**Task to carry out**
Look through the listing below and write out exactly the lines from the line with "change (Sample.step (Sample.InKey" to the line with "with (Sample.AfterComma, d);", both included, and no others.

Given records Block Start

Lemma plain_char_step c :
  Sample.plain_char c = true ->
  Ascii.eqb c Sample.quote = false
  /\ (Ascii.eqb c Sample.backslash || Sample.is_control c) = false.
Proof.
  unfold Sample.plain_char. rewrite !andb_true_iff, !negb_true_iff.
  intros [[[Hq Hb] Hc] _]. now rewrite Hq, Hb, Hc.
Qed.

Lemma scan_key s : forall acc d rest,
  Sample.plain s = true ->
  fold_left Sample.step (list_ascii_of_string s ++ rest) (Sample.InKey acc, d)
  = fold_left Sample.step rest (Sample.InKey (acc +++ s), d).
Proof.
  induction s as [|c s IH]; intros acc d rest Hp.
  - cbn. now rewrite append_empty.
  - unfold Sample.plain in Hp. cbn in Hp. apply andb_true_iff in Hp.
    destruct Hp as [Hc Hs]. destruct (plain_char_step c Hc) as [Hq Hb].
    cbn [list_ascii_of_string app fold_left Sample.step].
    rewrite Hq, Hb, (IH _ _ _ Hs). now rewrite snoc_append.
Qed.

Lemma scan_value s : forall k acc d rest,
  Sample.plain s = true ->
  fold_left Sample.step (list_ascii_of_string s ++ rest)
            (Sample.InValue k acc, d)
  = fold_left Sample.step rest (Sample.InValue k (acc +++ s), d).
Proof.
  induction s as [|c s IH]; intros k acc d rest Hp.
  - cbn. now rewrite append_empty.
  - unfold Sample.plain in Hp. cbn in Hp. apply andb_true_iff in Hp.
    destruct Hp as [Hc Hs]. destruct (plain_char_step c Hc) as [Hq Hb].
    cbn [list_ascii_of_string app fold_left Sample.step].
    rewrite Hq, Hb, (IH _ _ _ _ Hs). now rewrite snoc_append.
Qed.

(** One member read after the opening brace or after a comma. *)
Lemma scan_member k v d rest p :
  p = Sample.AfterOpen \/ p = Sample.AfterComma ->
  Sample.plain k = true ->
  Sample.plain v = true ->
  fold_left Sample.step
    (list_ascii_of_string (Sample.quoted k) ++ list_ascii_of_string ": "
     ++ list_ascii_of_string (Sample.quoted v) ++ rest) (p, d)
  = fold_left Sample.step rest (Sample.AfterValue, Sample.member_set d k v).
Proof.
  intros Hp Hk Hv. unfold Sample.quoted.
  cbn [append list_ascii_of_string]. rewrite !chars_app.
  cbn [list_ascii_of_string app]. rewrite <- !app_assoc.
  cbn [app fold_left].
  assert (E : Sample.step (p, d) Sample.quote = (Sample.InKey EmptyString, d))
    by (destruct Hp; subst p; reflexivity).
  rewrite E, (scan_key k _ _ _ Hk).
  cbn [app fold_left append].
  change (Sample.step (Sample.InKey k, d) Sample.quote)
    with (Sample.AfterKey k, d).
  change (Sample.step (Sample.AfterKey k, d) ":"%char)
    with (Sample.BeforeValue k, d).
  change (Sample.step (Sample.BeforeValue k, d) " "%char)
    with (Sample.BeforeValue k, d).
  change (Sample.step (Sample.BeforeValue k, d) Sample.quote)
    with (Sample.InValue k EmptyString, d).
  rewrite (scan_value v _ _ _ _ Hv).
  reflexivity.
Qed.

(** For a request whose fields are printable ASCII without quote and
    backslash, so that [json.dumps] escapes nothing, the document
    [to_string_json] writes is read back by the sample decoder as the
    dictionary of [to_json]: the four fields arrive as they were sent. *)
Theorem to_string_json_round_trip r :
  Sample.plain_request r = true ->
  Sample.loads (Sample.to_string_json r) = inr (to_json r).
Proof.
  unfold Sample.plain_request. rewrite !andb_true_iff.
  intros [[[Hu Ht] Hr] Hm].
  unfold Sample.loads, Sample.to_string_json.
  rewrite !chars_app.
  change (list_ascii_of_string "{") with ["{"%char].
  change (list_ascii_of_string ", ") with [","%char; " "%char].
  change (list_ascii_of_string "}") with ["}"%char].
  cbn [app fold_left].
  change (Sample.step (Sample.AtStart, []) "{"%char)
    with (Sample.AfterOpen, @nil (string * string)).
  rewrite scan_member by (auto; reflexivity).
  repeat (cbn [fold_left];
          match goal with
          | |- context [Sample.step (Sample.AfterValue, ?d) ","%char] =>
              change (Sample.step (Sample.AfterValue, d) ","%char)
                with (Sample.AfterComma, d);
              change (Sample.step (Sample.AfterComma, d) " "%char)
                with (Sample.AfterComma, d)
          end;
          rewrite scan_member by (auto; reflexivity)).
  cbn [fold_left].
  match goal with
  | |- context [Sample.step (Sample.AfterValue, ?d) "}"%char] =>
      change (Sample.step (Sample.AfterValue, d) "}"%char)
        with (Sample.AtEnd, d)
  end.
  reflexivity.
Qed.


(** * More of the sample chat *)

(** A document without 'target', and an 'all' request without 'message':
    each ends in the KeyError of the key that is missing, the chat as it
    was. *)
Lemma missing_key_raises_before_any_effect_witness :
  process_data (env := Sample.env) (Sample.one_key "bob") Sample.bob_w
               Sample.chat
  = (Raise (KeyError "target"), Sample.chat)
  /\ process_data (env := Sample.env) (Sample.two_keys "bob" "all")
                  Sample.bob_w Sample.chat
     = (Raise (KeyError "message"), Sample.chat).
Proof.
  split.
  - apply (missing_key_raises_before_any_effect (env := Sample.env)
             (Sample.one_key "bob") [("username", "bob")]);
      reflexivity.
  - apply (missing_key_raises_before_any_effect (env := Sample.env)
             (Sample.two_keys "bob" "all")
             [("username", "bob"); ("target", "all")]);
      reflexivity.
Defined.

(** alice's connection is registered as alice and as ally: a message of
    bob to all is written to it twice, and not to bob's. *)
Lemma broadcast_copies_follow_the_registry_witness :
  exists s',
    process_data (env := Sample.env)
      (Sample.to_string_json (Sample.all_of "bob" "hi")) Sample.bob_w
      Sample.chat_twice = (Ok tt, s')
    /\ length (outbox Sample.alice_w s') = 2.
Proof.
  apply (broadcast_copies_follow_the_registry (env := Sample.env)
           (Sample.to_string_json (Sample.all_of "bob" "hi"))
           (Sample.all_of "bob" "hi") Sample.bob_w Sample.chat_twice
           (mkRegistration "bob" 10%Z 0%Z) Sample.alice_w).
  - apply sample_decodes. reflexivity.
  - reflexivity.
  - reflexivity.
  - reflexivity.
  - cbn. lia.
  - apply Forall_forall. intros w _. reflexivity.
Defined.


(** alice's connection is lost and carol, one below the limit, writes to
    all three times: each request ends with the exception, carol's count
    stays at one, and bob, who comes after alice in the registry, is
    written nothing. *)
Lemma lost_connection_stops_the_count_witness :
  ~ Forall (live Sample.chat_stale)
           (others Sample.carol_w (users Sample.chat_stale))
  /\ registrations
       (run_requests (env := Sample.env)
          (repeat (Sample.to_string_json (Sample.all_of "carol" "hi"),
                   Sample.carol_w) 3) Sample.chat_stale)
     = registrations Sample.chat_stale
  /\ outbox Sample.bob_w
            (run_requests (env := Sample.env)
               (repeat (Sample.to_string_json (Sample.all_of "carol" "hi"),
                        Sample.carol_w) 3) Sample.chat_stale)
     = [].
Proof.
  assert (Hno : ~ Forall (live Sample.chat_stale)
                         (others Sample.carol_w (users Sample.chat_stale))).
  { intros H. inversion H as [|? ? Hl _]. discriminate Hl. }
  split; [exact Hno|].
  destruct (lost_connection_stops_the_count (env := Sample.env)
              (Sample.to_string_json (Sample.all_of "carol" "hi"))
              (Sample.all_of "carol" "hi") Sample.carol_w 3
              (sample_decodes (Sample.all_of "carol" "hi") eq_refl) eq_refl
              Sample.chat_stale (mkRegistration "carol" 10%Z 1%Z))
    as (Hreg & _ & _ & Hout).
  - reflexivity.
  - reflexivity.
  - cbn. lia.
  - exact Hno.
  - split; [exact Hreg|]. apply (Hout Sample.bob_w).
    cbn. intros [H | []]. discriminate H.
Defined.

Given records Block End

**Result**
  change (Sample.step (Sample.InKey k, d) Sample.quote)
    with (Sample.AfterKey k, d).
  change (Sample.step (Sample.AfterKey k, d) ":"%char)
    with (Sample.BeforeValue k, d).
  change (Sample.step (Sample.BeforeValue k, d) " "%char)
    with (Sample.BeforeValue k, d).
  change (Sample.step (Sample.BeforeValue k, d) Sample.quote)
    with (Sample.InValue k EmptyString, d).
  rewrite (scan_value v _ _ _ _ Hv).
  reflexivity.
Qed.

(** For a request whose fields are printable ASCII without quote and
    backslash, so that [json.dumps] escapes nothing, the document
    [to_string_json] writes is read back by the sample decoder as the
    dictionary of [to_json]: the four fields arrive as they were sent. *)
Theorem to_string_json_round_trip r :
  Sample.plain_request r = true ->
  Sample.loads (Sample.to_string_json r) = inr (to_json r).
Proof.
  unfold Sample.plain_request. rewrite !andb_true_iff.
  intros [[[Hu Ht] Hr] Hm].
  unfold Sample.loads, Sample.to_string_json.
  rewrite !chars_app.
  change (list_ascii_of_string "{") with ["{"%char].
  change (list_ascii_of_string ", ") with [","%char; " "%char].
  change (list_ascii_of_string "}") with ["}"%char].
  cbn [app fold_left].
  change (Sample.step (Sample.AtStart, []) "{"%char)
    with (Sample.AfterOpen, @nil (string * string)).
  rewrite scan_member by (auto; reflexivity).
  repeat (cbn [fold_left];
          match goal with
          | |- context [Sample.step (Sample.AfterValue, ?d) ","%char] =>
              change (Sample.step (Sample.AfterValue, d) ","%char)
                with (Sample.AfterComma, d);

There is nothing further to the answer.